What the exercise asks: Could you retype all of the data below exactly as given?

Collected data:
Start of Block

Definition ParseDuration (s : string) : option Z :=
  let l := bytes s in
  let '(neg, l) := match l with 45 :: l => (true, l) | 43 :: l => (false, l) | _ => (false, l) end in
  if bool_decide (l = [48]) then Some 0
  else
    match l with
    | [] => None
    | _ =>
        d ← duration_parts (length l) 0 l;
        if neg : bool then Some (i64 (- d)) else if max_i64 <? d then None else Some d
    end.

Example parse_durations :
  ParseDuration <$> ["2s"; "1500ms"; "1.5h"; "-3m"; "0"; "2"; ".s"; "1h30m5s"; "100000000000h"; "+.5s"; ""] =
  [Some (2 * Second); Some 1500000000; Some 5400000000000; Some (- (3 * Minute)); Some 0; None; None;
   Some 5405000000000; None; Some 500000000; None].
Proof. vm_compute. reflexivity. Qed.

(** ** The wait controls *)

Definition maxWaitDelay : Z := 30 * Second.
Definition maxWaitExpressionLen : Z := 1024.

Definition parseWaitOptions (r : Request) (engine : string) : result Error Gotenberg.WaitOptions :=
  let delay := trim_space (FormValue r "waitDelay") in
  let expr := trim_space (FormValue r "waitForExpression") in
  if negb (String.eqb engine "gotenberg") then
    if negb (String.eqb delay "") || negb (String.eqb expr "") then
      Err (NewInputUnprocessable "wait controls are not supported by the aspose engine (no JavaScript); use /v1/convert/html/gotenberg")
    else Ok (Gotenberg.mkWait "" "")
  else
    let bad_delay :=
      if String.eqb delay "" then None
      else
        match ParseDuration delay with
        | Some d =>
            if d <=? 0 then Some "waitDelay must be a positive duration (e.g. 2s, 1500ms)"
            else if maxWaitDelay <? d then Some "waitDelay must be <= 30s" else None
        | None => Some "waitDelay must be a positive duration (e.g. 2s, 1500ms)"
        end in
    match bad_delay with
    | Some msg => Err (NewInputUnprocessable msg)
    | None =>
        if maxWaitExpressionLen <? str_len expr then
          Err (NewInputUnprocessable "waitForExpression must be <= 1024 characters")
        else Ok (Gotenberg.mkWait delay expr)
    end.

End of Block

Your response:
Definition ParseDuration (s : string) : option Z :=
  let l := bytes s in
  let '(neg, l) := match l with 45 :: l => (true, l) | 43 :: l => (false, l) | _ => (false, l) end in
  if bool_decide (l = [48]) then Some 0
  else
    match l with
    | [] => None
    | _ =>
        d ← duration_parts (length l) 0 l;
        if neg : bool then Some (i64 (- d)) else if max_i64 <? d then None else Some d
    end.

Example parse_durations :
  ParseDuration <$> ["2s"; "1500ms"; "1.5h"; "-3m"; "0"; "2"; ".s"; "1h30m5s"; "100000000000h"; "+.5s"; ""] =
  [Some (2 * Second); Some 1500000000; Some 5400000000000; Some (- (3 * Minute)); Some 0; None; None;
   Some 5405000000000; None; Some 500000000; None].
Proof. vm_compute. reflexivity. Qed.

(** ** The wait controls *)

Definition maxWaitDelay : Z := 30 * Second.
Definition maxWaitExpressionLen : Z := 1024.

Definition parseWaitOptions (r : Request) (engine : string) : result Error Gotenberg.WaitOptions :=
  let delay := trim_space (FormValue r "waitDelay") in
  let expr := trim_space (FormValue r "waitForExpression") in
  if negb (String.eqb engine "gotenberg") then
    if negb (String.eqb delay "") || negb (String.eqb expr "") then
      Err (NewInputUnprocessable "wait controls are not supported by the aspose engine (no JavaScript); use /v1/convert/html/gotenberg")
    else Ok (Gotenberg.mkWait "" "")
  else
    let bad_delay :=
      if String.eqb delay "" then None
      else
        match ParseDuration delay with
        | Some d =>
            if d <=? 0 then Some "waitDelay must be a positive duration (e.g. 2s, 1500ms)"
            else if maxWaitDelay <? d then Some "waitDelay must be <= 30s" else None
        | None => Some "waitDelay must be a positive duration (e.g. 2s, 1500ms)"
        end in
    match bad_delay with
    | Some msg => Err (NewInputUnprocessable msg)
    | None =>
        if maxWaitExpressionLen <? str_len expr then
          Err (NewInputUnprocessable "waitForExpression must be <= 1024 characters")
        else Ok (Gotenberg.mkWait delay expr)
    end.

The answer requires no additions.